Climbing Nevado Chachani (6057m)


Where: Arequipa - Peru
When: 12.07.-13.07.2013


As we are leaving the Salsatheka we have three a clock on a early Sunday morning. So far nothing special. Perus night life is great and it is easy to get lost on a Saturday night. However now it is some 26 hours later to the time somebody woke me with a mate and pan dulce. I haven’t slept since then. Arequipa is a great place when you want to climb a 6000 meter mountain in the morning and dance salsa in the night.


We are a four guests that booked at Lalo. “Naturalezmo actividades” or so is his agency called. He denied to give me a business card, so I can not better promote his highly recommendable company. The expedition is internationally mixed: Garry - our local driver - always laughing, Joost  - the young dutch student - no glue of mountain climbing, Jesus - Catalan - badly acclimatized, Rene - German - heading to complete his personal 10th 6000-meter peak and finally me. Now we sit altogether in a Jeep, the shaky sand piste winds up the slopes of the mountains outside of Arequipa. It took us three hours from the Plaza de Armas to this pass. The motor of our vehicle did not have much power left when we stopped to drive. As soon as we leave the car we know why: the air is thin at 5000m, we are moving slowly when walking around.
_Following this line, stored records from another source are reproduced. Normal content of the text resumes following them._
(** The part of [s] before the first [c] (all of [s] if there is none). *)
Fixpoint before (c : ascii) (s : string) : string :=
  match s with
  | EmptyString => EmptyString
  | String b r => if bool_decide (b = c) then EmptyString
                  else String b (before c r)
  end.

(** The part of [s] after the first [c] (nothing if there is none). *)
Fixpoint after (c : ascii) (s : string) : string :=
  match s with
  | EmptyString => EmptyString
  | String b r => if bool_decide (b = c) then r else after c r
  end.

Definition skipped (line : string) : bool :=
  bool_decide (line = "") || negb (contains "=" line) || startswith "#" line.

Definition spec_line (m : gmap string string) (raw : string)
  : gmap string string :=
  let line := strip raw in
  if skipped line then m
  else <[strip (before "=" line) := strip (after "=" line)]> m.

Definition spec_manifest (text : string) : gmap string string :=
  foldl spec_line ∅ (readlines text).

End ManifestSpec.

(** ** The discovery order as the specification words it

    "First each name of the fixed priority list, in listed order, if and
    only if its directory exists; then the catch-all plugin if its
    directory exists; then every remaining subdirectory not attempted in
    the earlier phases, in directory-enumeration order." *)

Module LoadOrderSpec.
Section Order.
Context (w : World) (dir : Path).

Definition priority_list : list string := ["ILL"; "TTS"; "AntiPublic-Web"].
Definition catch_all : string := "GitHub".

Definition directory_exists (p : Path) : bool :=
  w_exists w p && w_is_dir w p.

(** The names among [names] whose directory exists. *)
Definition present (names : list string) : list string :=
  List.filter (λ n, directory_exists (dir // n)) names.

Definition phase1 : list Path :=
  List.filter directory_exists (map (joinpath dir) priority_list).
Definition phase2 : list Path :=
  List.filter directory_exists [dir // catch_all].
Definition phase3 : list Path :=
  List.filter
    (λ p, w_is_dir w p && bool_decide (p ∉ phase1 ++ phase2))
    (iterdir w dir).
The car will be parked here until tomorrow. We unload the gear from the Jeep and start hiking. Our guide, Garry, leads the way. It's not going to be a hard day, just a bit more than an hour away from the pass the base camp is set up. Also it is rather a traverse then a climb to the location. Good to acclimatize. Most of the way is easy, a rocky passage requires a little climbing.

We arrive at two in the afternoon. After setting up the tents we have some time to stroll around the base camp. Our cook, Garry, has prepared some lomo saltado for us. Not quite as good as in the noble restaurants of the city, but still enjoyable. Again I take the camera to go for a little walk. A family of foxes obviously lives close to the camp, taking their chance on the left overs from the kitchens. I can count three animals, one walks around in the rocks I explore. So if you do not want to share your food with these fellows you better do not leave it outside your tent.

Later the entertainment program becomes even better: Somebody painted the skies in a perfect red, with some further 6000m peaks on the canvas. How beautiful. But then the fun is over. With the disappearing of the sun icy temperatures of the night gain overhand. Shortly I seek for my warm sleeping bag in the tent. A zero degree sleeping bag with a fleece inlay plus my gore tex jacket at my feet will keep me warm over the night. Or at least for the next few hours....




The night is being far from over as a shaking at the outside of our tent confirms the alarm of my clock. Just past one, time to get up and ready to go for the summit. Our room service, Garry, brings some mate (tea) and pan dulce (sweet bread) to our tent. Quickly we close the zip of the tent again, the temperatures outside are anything but inviting. At two in the morning we are finally ready to leave the camp. Our guide leaves his headlight back. Jesus feels bad and he is not sure if he will make it to the top. With the help of the light he might find his way back to the camp even in the night if he has to return.

It is good book this tour at a company. The transport to the pass requires a capable jeep and driver. There is no public transportation to this spot. The next point is that the normal route on the mountain was relocated in the recent years. The old one had the danger of rock fall after sunrise, with the new route is not a problem any more. So making sure to take the right track is not trivial, at least without a capable guide. This has to kept in mind also for the tracks on this mountain. There are no signs, no marked rocks. The only thing that guides the way are footprints and some hills of stone, unless you have a local guide with you.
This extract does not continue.